My four businesses combined are only slightly down when you add them all together, which is a relief. But moreover, for the year to date, We’ve reached six figures about two months sooner than we did in 2020.
Four businesses!?
Yes four.
For those who don’t know my complex working life – I’m a contracted member of the MINT team (most of you know that) and then I have four limited companies…
- My own business AS Design North East Limited (design, web, marketing)
- CCS Products Limited (ecommerce and retail products including Muggins and Halloweenmas)
- North East Gifts Limited (ecommerce regional gifts)
- MyMerch Studio Limited (merchandise production)
The latter three all have co-directors and shareholders – family and friends. So when I look at growth, I take EVERYTHING into account. All four of my businesses operate from the same unit, so I look at turnover combined. I’m not an accountant, my stepdad (and co-director in two of the limited companies) does that for me, so I look at top line and not bottom.
I digress…
This growth story is less about money and more about a very personal and very MINT journey.
The biggest thing to reflect on is the move to our new unit and compare it to where I was ten years ago – even two years ago. We only launched MyMerch Studio in May, and it instantly pushed us into the realms of ‘uncomfortably full’ at the unit we were in before.
So how did we get there and how did we end up here?
Here’s the story…
In 2011 I registered AS Design North East and in 2012 moved into my first office. It was a part-time business as I always had employment alongside it. Until 2019 in fact.
North East Gifts followed in 2013 and was allocated a small under-counter cupboard with some greetings cards, mugs and tea towels. When we received an order I had to go out and buy a box to send it in. The boxes more often than not cost more than the orders were worth. But it was a start.
NEG eventually took over our spare room (me and my partner Nic who also works on all the businesses and is co-owner of CCS and MyMerch). We had to sit on the spare room floor to pack orders. By this time I’d moved out of the office I had, because one of my freelance clients offered me an in-house role. Probably the only decision in all of this story I regret (apart from it’s where I met MINT member Laura Jayne Thompson who is lush and a very good friend to this day).
In July 2017, we had become frustrated with unreliable mug printing companies so we bought a mug press to print mugs for NEG. I had the idea of offering a mug printing service to other small businesses and we launched Muggins. We registered a new company, CCS Products, with the aim of that business having several sub-brands (we current have four including Halloweenmas which launched in August).
Once we launched Muggins we had to take over our living room to accommodate the new kit, as we’d soon bought 2 more presses and a coaster/heat press.
We took on a little ‘lock-up’ unit for storage. It was 75sqft and good for storing packaging and bulk stock.
Then MINT came along…
In early 2018 I met Nicola Jayne Little. End of story. Only joking… that’s really the beginning.

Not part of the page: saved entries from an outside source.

(** The observation that outlives a record: a proven width, written before the
    record goes. *)
Definition settled (s : modelDeploymentElasticStatus) : Prop :=
  0 < SStableWidth s /\ SEffective s = knownLayer (SStableWidth s).

Definition settled_before l : Prop := exists w s, (w, Observed s) ∈ l /\ settled s.

Definition good l w (ev : event) : Prop :=
  match ev with
  | Scaled target => command_recorded w target
  | Stored op => bounded_before -> attempts_ok op
  | PodDeleted pod uid rv => retired_pod w pod uid rv
  | WorkloadDeleted wl uid rv => retired_workload w wl uid rv
  | RecordDeleted _ => settled_before l
  | _ => True
  end.

Definition ok l : Prop := forall l1 w ev l2, l = l1 ++ (w, ev) :: l2 -> good l1 w ev.

Lemma ok_snoc l w ev : ok l -> good l w ev -> ok (l ++ [(w, ev)]).
Proof.
  intros Ho Hg l1 w1 ev1 l2 E. destruct l2 as [|x l2 _] using rev_ind.
  - apply app_inj_tail in E as [-> [= <- <-]]. done.
  - rewrite app_comm_cons, app_assoc in E. apply app_inj_tail in E as [-> _]. now eapply Ho.
Qed.

(** ** A Hoare logic over the log *)

Definition hoare {A} (P : W -> list (W * event) -> Prop) (m : pass W A)
    (Q : A -> W -> list (W * event) -> Prop) : Prop :=
  forall w l, P w l -> ok l ->
    match m w l with
    | (inl _, (_, l')) => ok l'
    | (inr a, (w', l')) => ok l' /\ Q a w' l'
    end.

Abbreviation safe P m := (hoare P m (fun _ _ _ => True)).

Lemma h_bind {A B} P (m : pass W A) Q (k : A -> pass W B) R :
  hoare P m Q -> (forall a, hoare (Q a) (k a) R) -> hoare P (pbind m k) R.
Proof.
  intros Hm Hk w l HP Ho. specialize (Hm w l HP Ho). unfold pbind.
  destruct (m w l) as [[v|a] [w' l']]; [done|]. destruct Hm. now apply Hk.
Qed.

Lemma h_ret {A} (P : W -> list (W * event) -> Prop) (a : A) Q :
  (forall w l, P w l -> Q a w l) -> hoare P (pret a) Q.
Proof. intros Hq w l HP Ho. simpl. auto. Qed.
Record Ref := {
  VolumeID : string; TargetPath : string; Hex : string;
  PodNamespace : string; PodName : string; PodUID : string }.

(** Times are nanoseconds since the zero time, durations nanoseconds. *)
Record DigestRecord := {
  LastAttempt : Z; LastUsedTime : Z; Failures : Z; Reason : string; Message : string; RetryTime : Z }.

Definition zero_record : DigestRecord :=
  {| LastAttempt := 0; LastUsedTime := 0; Failures := 0; Reason := ""; Message := ""; RetryTime := 0 |}.

Record Marker := {
  Digest : string; MAttempt : Z; ManifestFormat : string; SizeBytes : Z; FileCount : Z;
  PublishedTime : Z; MSource : string }.

Record Partial := { PHex : string; PAttempt : Z; PSizeBytes : Z; PModTime : Z }.

Record Usage := { Total : Z; Used : Z }.

(** What an attempt's directory holds. *)
Record attempt_dir := { DirSize : Z; DirModTime : Z; DirMarker : option Marker }.

(** The mutexes of Store, Collector and Driver. *)
Inductive lock := ClaimMu | DigestMu | CollectMu | ReserveMu | TargetMu (target : string).
#[export] Instance lock_eq_dec : EqDecision lock.
Proof. solve_decision. Defined.
#[export] Instance lock_countable : Countable lock.
Proof.
  refine (inj_countable' (fun l => match l with
    | ClaimMu => inl 0%nat | DigestMu => inl 1%nat | CollectMu => inl 2%nat | ReserveMu => inl 3%nat
    | TargetMu t => inr t end)
    (fun x => match x with
    | inl 0%nat => ClaimMu | inl 1%nat => DigestMu | inl 2%nat => CollectMu | inl _ => ReserveMu
    | inr t => TargetMu t end) _). by intros [].
Defined.

Abbreviation tid := nat.

(** The cache root, the mount table of the kubelet's targets (digest and whether
    the mount is read-only), the running reservations and the mutexes. *)
Record world := {
  published : gmap string Marker;
  attempts : gmap (string * Z) attempt_dir;
  trash : gset string;
  refs : gmap string Ref;
  digests : gmap string DigestRecord;
  mounts : gmap string (string * bool);
  reservations : gmap nat Z;
  locks : gmap lock tid }.

Record mountAttributes := { Artifact : string; ArtifactUID : string; ADigest : string }.

(** The fields of a ModelArtifact the driver reads. *)
Record ModelArtifact := {
  MaUID : string; OnHuggingFace : bool; OnModelScope : bool;
  Conditions : list (string * string); ResolvedDigest : option string }.

Record Progress := { PublishedNow : bool; PCode : string; PMessage : string }.
Lemma adopt_in sum_sha256 mounted ts m t :
  (forall t', t' ∈ ts -> VolumeID (adopted_ref sum_sha256 mounted t') = VolumeID (adopted_ref sum_sha256 mounted t) ->
     t' = t) ->
  t ∈ ts ->
  adopt sum_sha256 mounted ts m !! VolumeID (adopted_ref sum_sha256 mounted t) = Some (adopted_ref sum_sha256 mounted t).
Proof.
  revert m. induction ts as [|x ts IH]; intros m Hinj Hin; [by apply elem_of_nil in Hin|]. simpl.
  destruct (decide (t ∈ ts)) as [Ht|Ht]; [apply IH; [|done]; intros; apply Hinj; [by right|done]|].
  apply elem_of_cons in Hin as [->|Hin]; [|done]. rewrite adopt_other; [apply lookup_insert_eq|].
  intros t' Ht' Heq. apply Ht. rewrite <- (Hinj t'); [done|by right|done].
Qed.

(** What kubelet promises of volume identifiers: the ledger's records are filed
    under theirs, and a volume has one target. *)
Record well_filed (target_of : string -> string) (m : gmap string Ref) : Prop := {
  filed_key : forall v r, m !! v = Some r -> VolumeID r = v;
  filed_name : forall v r, m !! v = Some r -> volumeIDPattern v = true;
  filed_target : forall v r, m !! v = Some r -> target_of v = TargetPath r }.

Definition named (sum_sha256 : string -> string) (target_of : string -> string) (mounted : gmap string string) : Prop :=
  forall t, is_Some (mounted !! t) ->
    volumeIDPattern (VolumeID (adopted_ref sum_sha256 mounted t)) = true /\
    target_of (VolumeID (adopted_ref sum_sha256 mounted t)) = t.

Lemma adopted_fields sum_sha256 mounted t hex :
  mounted !! t = Some hex ->
  TargetPath (adopted_ref sum_sha256 mounted t) = t /\ Hex (adopted_ref sum_sha256 mounted t) = hex.
Proof. intros Ht. unfold adopted_ref. rewrite Ht. by destruct (default _ _). Qed.

Lemma elem_of_unseen mounted ledger t :
  t ∈ unseen mounted ledger <-> (t ∉ TargetPath <$> ledger) /\ is_Some (mounted !! t).
Proof. unfold unseen. by rewrite merge_sort_Permutation, list_elem_of_filter, elem_of_keys. Qed.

I’d been a member of the #DoDigital Facebook group and got so much out of the free support that I wanted to give something back, so I bought a place on Nicola’s Facebook Groups training session.

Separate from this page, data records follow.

(* ===== verification/ModelSafety.v ===== *)
(** * The node's model cache: mounted content stays

    Publish and unpublish calls, collections, reservations and attempts run in
    any number of goroutines over one [world], interleaved action by action and
    with any failures.  A rely-guarantee argument over the programs of
    ModelStore.v, ModelGC.v and ModelDriver.v shows that a read-only mount keeps
    its reference and its published tree, as long as the directory of references
    can be listed; without that the collector removes a mounted tree. *)

From stdpp Require Import prelude gmap strings list sorting.
From S2P Require Import Prelude Programs ModelStore ModelGC ModelDriver.

(** ** The running plugin *)

Abbreviation system := (Programs.system act world).

Section plugin.
(** A volume has one target: kubelet derives both from the Pod and the volume's
    name. *)
Context (target_of : string -> string).
(** The environment's answers that can occur. *)
Context (allowed : choice -> Prop).

(** What a goroutine runs: one call of the driver, the reporter or a download. *)
Inductive entry : prog unit -> Prop :=
  | entry_publish ready req :
      target_of (PubVolumeID req) = PubTarget req -> entry (discard (NodePublishVolume ready req))
  | entry_unpublish req :
      target_of (UnVolumeID req) = UnTarget req -> entry (discard (NodeUnpublishVolume req))
  | entry_collect c : entry (discard (Collect c))
  | entry_reserve c size : entry (discard (Reserve c size))
  | entry_release token : entry (Release token)
  | entry_new_attempt hex : entry (discard (NewAttempt hex))
  | entry_publish_attempt hex number m : entry (discard (Publish hex number m))
  | entry_update_digest hex f : entry (discard (UpdateDigest hex (fun rec => (f rec, tt))))
  | entry_read_digests : entry (discard Digests)
  | entry_read_published : entry (discard Published).

Inductive step : system -> system -> Prop :=
  | step_spawn s t p :
      threads s !! t = None -> entry p ->
      step s {| threads := <[t := p]> (threads s); state := state s |}
  | step_act s t X (a : act X) k c x w :
      threads s !! t = Some (Do a k) -> allowed c -> perform t c a (state s) = Some (x, w) ->
      step s {| threads := <[t := k x]> (threads s); state := w |}.

(** Every read-only mount has a reference to its digest, and every reference a
    published tree. *)
Record consistent (w : world) : Prop := {
  mount_referenced : forall target hex, mounts w !! target = Some (hex, true) ->
    exists v r, target_of v = target /\ refs w !! v = Some r /\ Hex r = hex;
  reference_published : forall v r, refs w !! v = Some r -> is_Some (published w !! Hex r) }.

(** ** Rely and guarantee *)

(** What goroutine [t] may count on while the others run. *)
Record rely (t : tid) (w w' : world) : Prop := {
  rely_consistent : consistent w -> consistent w';
  rely_claim : locks w !! ClaimMu = Some t ->
    locks w' !! ClaimMu = Some t /\
    (forall h, is_Some (published w !! h) -> is_Some (published w' !! h)) /\
    (forall v r, refs w' !! v = Some r -> refs w !! v = Some r);
  rely_target : forall target, locks w !! TargetMu target = Some t ->
    locks w' !! TargetMu target = Some t /\ mounts w' !! target = mounts w !! target /\
    (forall v, target_of v = target -> refs w' !! v = refs w !! v) }.

(** What goroutine [t] grants the others. *)
Record guar (t : tid) (w w' : world) : Prop := {
  guar_consistent : consistent w -> consistent w';
  guar_locks : forall l u, locks w !! l = Some u -> u <> t -> locks w' !! l = Some u;
  guar_claim : locks w !! ClaimMu <> Some t ->
    (forall h, is_Some (published w !! h) -> is_Some (published w' !! h)) /\
    (forall v r, refs w' !! v = Some r -> refs w !! v = Some r);
  guar_target : forall target, locks w !! TargetMu target <> Some t ->
    mounts w' !! target = mounts w !! target /\
    (forall v, target_of v = target -> refs w' !! v = refs w !! v) }.

Lemma guar_rely t u w w' : guar t w w' -> t <> u -> rely u w w'.
Proof.
  intros [Hc Hl Hcl Ht] Hne. constructor; [done| |].
  - intros Hu. split; [by apply Hl|]. apply Hcl. congruence.
  - intros target Hu. split; [by apply Hl|]. apply Ht. congruence.
Qed.

#[local] Instance rely_interference : Interference rely.
Proof.
  constructor. intros t. split.
  - intros w. constructor; auto.
  - intros w1 w2 w3 [A1 B1 C1] [A2 B2 C2]. constructor; [auto| |].
    + intros H. destruct (B1 H) as (H1 & H2 & H3). destruct (B2 H1) as (H4 & H5 & H6). auto 10.
    + intros target H. destruct (C1 target H) as (H1 & H2 & H3).
      destruct (C2 target H1) as (H4 & H5 & H6). split_and!; [done|congruence|].
      intros v Hv. rewrite H6 by done. auto.
Qed.

(** ** Programs under interference *)

Abbreviation wp := (Programs.wp (@perform) allowed rely guar consistent).
Abbreviation wp_rely := (Programs.wp_rely (@perform) allowed rely guar consistent).
Abbreviation wp_mono := (Programs.wp_mono (@perform) allowed rely guar consistent).
Abbreviation wp_bind := (Programs.wp_bind (@perform) allowed rely guar consistent).
Abbreviation wp_call := (Programs.wp_call (@perform) allowed rely guar consistent).

(** ** Actions that touch nothing shared *)

(** References, mounts and the locks that protect them stay, trees are only
    added. *)
Record keeps (w w' : world) : Prop := {
  keeps_refs : refs w' = refs w;
  keeps_mounts : mounts w' = mounts w;
  keeps_published : forall h, is_Some (published w !! h) -> is_Some (published w' !! h);
  keeps_claim : locks w' !! ClaimMu = locks w !! ClaimMu;
  keeps_target : forall target, locks w' !! TargetMu target = locks w !! TargetMu target }.

Lemma keeps_consistent w w' : keeps w w' -> consistent w -> consistent w'.
Proof.
  intros [Hr Hm Hp _ _] [H1 H2]. constructor.
  - intros target hex. rewrite Hm, Hr. apply H1.
  - intros v r. rewrite Hr. eauto.
Qed.

Lemma keeps_rely t w w' : keeps w w' -> rely t w w'.
Proof.
  intros H. pose proof (keeps_consistent _ _ H). destruct H as [Hr Hm Hp Hc Ht]. constructor; [done| |].
  - intros Hl. rewrite Hc, Hr. auto.
  - intros target Hl. rewrite Ht, Hm, Hr. auto.
Qed.

Lemma keeps_guar t w w' :
  keeps w w' -> (forall l u, locks w !! l = Some u -> u <> t -> locks w' !! l = Some u) -> guar t w w'.
Proof.
  intros H Hl. pose proof (keeps_consistent _ _ H). destruct H as [Hr Hm Hp Hc Ht].
  constructor; [done|done| |]; intros; rewrite ?Hr, ?Hm; auto.
Qed.

Definition protected (l : lock) : bool := match l with ClaimMu | TargetMu _ => true | _ => false end.

Definition harmless {X} (a : act X) : bool :=
  match a with
  | Lock l | Unlock l => negb (protected l)
  | WriteRefFile _ _ | RemoveRefFile _ | RenameToTrash _ | BindMount _ _ | RemountReadOnly _ | Unmount _ => false
  | _ => true
  end.

Lemma others_locks {X} t c (a : act X) w x w' :
  perform t c a w = Some (x, w') ->
  forall l u, locks w !! l = Some u -> u <> t -> locks w' !! l = Some u.
Proof.
  intros Hp l u Hl Hu. destruct a; simpl in Hp; unfold effect, durable in Hp;
    repeat case_match; simplify_eq/=; try done.
  - rewrite lookup_insert_ne; [done|]. congruence.
  - match goal with H : bool_decide _ = true |- _ => apply bool_decide_eq_true in H end.
    rewrite lookup_delete_ne; [done|]. intros ->. congruence.
Qed.

Lemma is_Some_insert_any {A} (m : gmap string A) k h x : is_Some (m !! h) -> is_Some (<[k := x]> m !! h).
Proof. intros H. destruct (decide (k = h)) as [->|]; [rewrite lookup_insert_eq; eauto|by rewrite lookup_insert_ne]. Qed.

Lemma harmless_keeps {X} t c (a : act X) w x w' :
  harmless a = true -> perform t c a w = Some (x, w') -> keeps w w'.
Proof.
  intros Hh Hp. destruct a; try discriminate Hh; simpl in Hp; unfold effect, durable in Hp;
    repeat case_match; simplify_eq/=; (constructor; simpl; intros; auto using is_Some_insert_any);
    try (rewrite lookup_insert_ne; [done|by intros ->]); try (rewrite lookup_delete_ne; [done|by intros ->]).
Qed.

Abbreviation quiet := (Programs.quiet (@harmless)).

Lemma wp_untouching {A} t (p : prog A) w : quiet p -> wp t p (fun _ => rely t w) w.
Proof.
  apply (Programs.wp_quiet (@perform) allowed rely guar consistent). clear. intros t c X a w x w' Hh Hp.
  pose proof (harmless_keeps t c a w x w' Hh Hp) as Hk. split; [|by apply keeps_rely].
  apply keeps_guar; [done|]. by eapply others_locks.
Qed.

Lemma wp_harmless {X} t (a : act X) w : harmless a = true -> wp t (call a) (fun _ => rely t w) w.
Proof. intros Hh. by apply wp_untouching, quiet_call. Qed.

(** ** Programs that need nothing from the world *)

Definition safe {A} (t : tid) (p : prog A) : Prop := forall w, wp t p (fun _ _ => True) w.

Lemma safe_ret {A} t (x : A) : safe t (Ret x).
Proof. done. Qed.

Lemma safe_bind {A B} t (p : prog A) (k : A -> prog B) :
  safe t p -> (forall x, safe t (k x)) -> safe t (bind p k).
Proof. intros Hp Hk w. apply wp_bind. eapply wp_mono; [|apply Hp]. intros x w' _. apply Hk. Qed.

Lemma safe_call {X} t (a : act X) : harmless a = true -> safe t (call a).
Proof. intros Hh w. eapply wp_mono; [|by apply wp_harmless]. done. Qed.

Lemma safe_bind_err {A B} t (p : prog (ioerr + A)) (k : A -> prog (ioerr + B)) :
  safe t p -> (forall x, safe t (k x)) -> safe t (bind_err p k).
Proof. intros Hp Hk. apply safe_bind; [done|]. intros [e|x]; [apply safe_ret|apply Hk]. Qed.

Lemma safe_check {B} t p (k : prog (ioerr + B)) : safe t p -> safe t k -> safe t (check p k).
Proof. intros Hp Hk. apply safe_bind; [done|]. intros [e|]; [apply safe_ret|done]. Qed.

Lemma safe_for_each {A S} t (l : list A) (body : S -> A -> prog (ioerr + S)) :
  (forall s x, safe t (body s x)) -> forall s, safe t (for_each l s body).
Proof.
  intros Hb. induction l as [|x l IH]; intros s; [apply safe_ret|]. apply safe_bind_err; auto.
Qed.

Lemma quiet_safe {A} t (p : prog A) : quiet p -> safe t p.
Proof. intros Hq w. eapply wp_mono; [|by apply wp_untouching]. done. Qed.

Lemma quiet_locked {A} l (p : prog A) : protected l = false -> quiet p -> quiet (locked l p).
Proof.
  intros Hl Hp. unfold locked.
  apply quiet_bind; [apply quiet_call; simpl; by rewrite Hl|intros _]. apply quiet_bind; [done|intros x].
  apply quiet_bind; [apply quiet_call; simpl; by rewrite Hl|done].
Qed.

#[local] Ltac quiet_step :=
  first
    [ done
    | assumption
    | apply quiet_call; reflexivity
    | apply quiet_locked; [reflexivity|]
    | apply quiet_bind_err; [|intros ?]
    | apply quiet_check
    | apply quiet_for_each; intros ? ?
    | apply quiet_bind; [|intros ?]
    | match goal with |- quiet (match ?x with _ => _ end) => destruct x end ].
#[local] Ltac quiet := repeat quiet_step.

Lemma quiet_read_digest hex : quiet (ReadDigest hex).
Proof. unfold ReadDigest. quiet. Qed.
Lemma quiet_update_digest {A} hex (f : DigestRecord -> DigestRecord * A) : quiet (UpdateDigest hex f).
Proof.
  unfold UpdateDigest, WriteDigest.
  apply quiet_bind; [quiet|intros _]. apply quiet_bind; [|intros; quiet].
  apply quiet_bind_err; [apply quiet_read_digest|intros ?]. quiet.
Qed.
Lemma quiet_digests : quiet Digests.
Proof.
  unfold Digests. apply quiet_bind; [quiet|intros ?]. apply quiet_for_each; intros ? ?.
  destruct (negb _); [done|]. apply quiet_bind_err; [apply quiet_read_digest|done].
Qed.
Lemma quiet_published : quiet Published.
Proof. unfold Published, ReadMarker. quiet. Qed.
Lemma quiet_partials : quiet Partials.
Proof. unfold Partials. quiet. Qed.
Lemma quiet_refs : quiet Refs.
Proof. unfold Refs, collect_ref. quiet. Qed.
Lemma quiet_used hex : quiet (used hex).
Proof.
  unfold used. apply quiet_bind; [quiet|intros ?].
  apply quiet_bind; [apply quiet_update_digest|done].
Qed.
Lemma quiet_new_attempt hex : quiet (NewAttempt hex).
Proof.
  unfold NewAttempt, latestPartial. destruct (negb _); [done|].
  apply quiet_bind_err; [quiet|intros previous].
  apply quiet_bind_err; [apply quiet_update_digest|intros number]. quiet.
Qed.
Lemma quiet_publish hex number m : quiet (Publish hex number m).
Proof. unfold Publish. quiet. Qed.
Lemma quiet_prune c now : quiet (pruneRecords c now).
Proof.
  unfold pruneRecords, IsPublished, RemoveDigest.
  apply quiet_bind_err; [apply quiet_digests|intros ?].
  apply quiet_bind_err; [apply quiet_partials|intros ?]. quiet.
Qed.
Lemma quiet_candidates c now r : quiet (candidates c now r).
Proof.
  unfold candidates. apply quiet_bind_err; [apply quiet_published|intros ?].
  apply quiet_bind; [quiet|intros ?]. apply quiet_bind; [quiet|intros ?].
  apply quiet_bind_err; [|done]. apply quiet_for_each; intros ? ?. destruct (_ || _); [done|].
  apply quiet_bind_err; [apply quiet_read_digest|intros ?]. quiet.
Qed.
Lemma quiet_try_reserve size : quiet (tryReserve size).
Proof. unfold tryReserve. quiet. Qed.

(** ** Removing a tree *)

(** The directory of references can be listed. *)
Context (Hlisted : forall c, allowed c -> unlisted c = false).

Not long after that, she launched the first bootcamp (small groups for MINT members who want to level-up in their businesses) and I jumped at the chance to join. Nicola and my fellow bootcampers were shocked to hear I had no living room and made me set a personal goal to get my businesses out of there and into premises.
In July 2018, a friend a client of mine, Mark, told me he was going to have to move out of his industrial unit in Blaydon as his business wasn’t doing too well. Bootcamp had given me the confidence to jump on this as an opportunity and offer to share it with him. We moved in and suddenly had around 300 sqft of space. It got us out of the living room but in actual fact wasn’t really much more space once the lock-up stuff came over.

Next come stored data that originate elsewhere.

Lemma dedup_fresh (seen : list K) (l : list value) :
  forall y, In y (dedup_seen K K_eqb key_of seen l) -> ~ In (key_of y) seen.
Proof.
  revert seen. induction l as [|i l IH]; intros seen y Hy; simpl in Hy; [contradiction|].
  destruct (existsb (K_eqb (key_of i)) seen) eqn:E.
  - now apply IH in Hy.
  - destruct Hy as [<- | Hy].
    + intros Hin. apply (existsb_in (key_of i) seen) in Hin. congruence.
    + apply IH in Hy. intros Hin. apply Hy. now right.
Qed.

Lemma dedup_nodup (seen : list K) (l : list value) :
  NoDup (map key_of (dedup_seen K K_eqb key_of seen l)).
Proof.
  revert seen. induction l as [|i l IH]; intros seen; simpl; [constructor|].
  destruct (existsb (K_eqb (key_of i)) seen); [apply IH|].
  simpl. constructor; [|apply IH].
  intros Hin. apply in_map_iff in Hin as [y [Hk Hy]].
  apply dedup_fresh in Hy. apply Hy. rewrite Hk. now left.
Qed.

Lemma dedup_cover (seen : list K) (l : list value) :
  forall x, In x l ->
  In (key_of x) seen \/ In (key_of x) (map key_of (dedup_seen K K_eqb key_of seen l)).
Proof.
  revert seen. induction l as [|i l IH]; intros seen x Hx; [contradiction|]. simpl.
  destruct (existsb (K_eqb (key_of i)) seen) eqn:E.
  - destruct Hx as [<- | Hx]; [left; now apply existsb_in|]. now apply IH.
  - simpl. destruct Hx as [<- | Hx]; [right; now left|].
    destruct (IH (key_of i :: seen) x Hx) as [[H|H]|H].
    + right. left. exact H.
    + left. exact H.
    + right. right. exact H.
Qed.

Lemma dedup_first (seen : list K) (l : list value) :
  forall y, In y (dedup_seen K K_eqb key_of seen l) ->
  exists pre post, l = (pre ++ y :: post)%list /\ ~ In (key_of y) (map key_of pre).
Proof.
  revert seen. induction l as [|i l IH]; intros seen y Hy; simpl in Hy; [contradiction|].
  destruct (existsb (K_eqb (key_of i)) seen) eqn:E.
  - destruct (IH seen y Hy) as [pre [post [-> Hn]]].
    assert (Hi : key_of i <> key_of y).
    { intros Heq. apply dedup_fresh in Hy. apply Hy. rewrite <- Heq.
      now apply existsb_in. }
    exists (i :: pre), post. split; [reflexivity|].
    simpl. intros [H|H]; [now apply Hi|now apply Hn].
  - destruct Hy as [<- | Hy].
    + exists [], l. split; [reflexivity|]. simpl. tauto.
    + destruct (IH _ y Hy) as [pre [post [-> Hn]]].
      assert (Hi : key_of i <> key_of y).
      { intros Heq. apply dedup_fresh in Hy. apply Hy. rewrite Heq. now left. }
      exists (i :: pre), post. split; [reflexivity|].
      simpl. intros [H|H]; [now apply Hi|now apply Hn].
Qed.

Mid 2019, Mark came to me and said he’d been thinking about moving his business to home and out of the unit completely, but didn’t want to drop us in it. I told him I didn’t want my businesses to be the reason his failed, and that we’d take on the unit ourselves and ‘come what may’. So we took on the full unit which gave us just under 600 sqft. We soon filled that!
In August 2019, Nicola came to visit me at the unit and we’d been talking about me making the move to full time self-employment (like I said, I’d always been employed alongside my own business interests). With a lot of encouragement, I took the leap and went freelance from September 2019.
From January 2020, my freelance business, NEG and CCS were all based at the Blaydon unit. I had all of my businesses in one place for the first time. For years I’d been literally all over the place with absolutely no structure or focus.
April 2020, right in the middle of the first lockdown, we signed a 5 year lease – we had no plans of going anywhere fast.
Also in April 2020 I went back to operating through AS Design North East, but now ‘trading as’ A.S. Design, Web & Marketing.
August 2020, Eat Out To Help Out, I met up with a friend, Paul, who has an events business based in London but also owns a factory in Stanley and other businesses in the UK and has an office in Hong Kong. He told me about a concept he had of launching an on-demand merchandise website aimed at UK based online personalities – TikTokers and YouTubers, and was I interested.
I spent the next 8 months avoiding the question – I was interested but also scared – Paul works internationally and runs businesses he’s not “in” on a daily basis and I knew he would be capable of catapulting any business we launched to that level too. I’m ambitious but I saw his ambition as being something that could potentially drag me out of my comfort zone a bit too far.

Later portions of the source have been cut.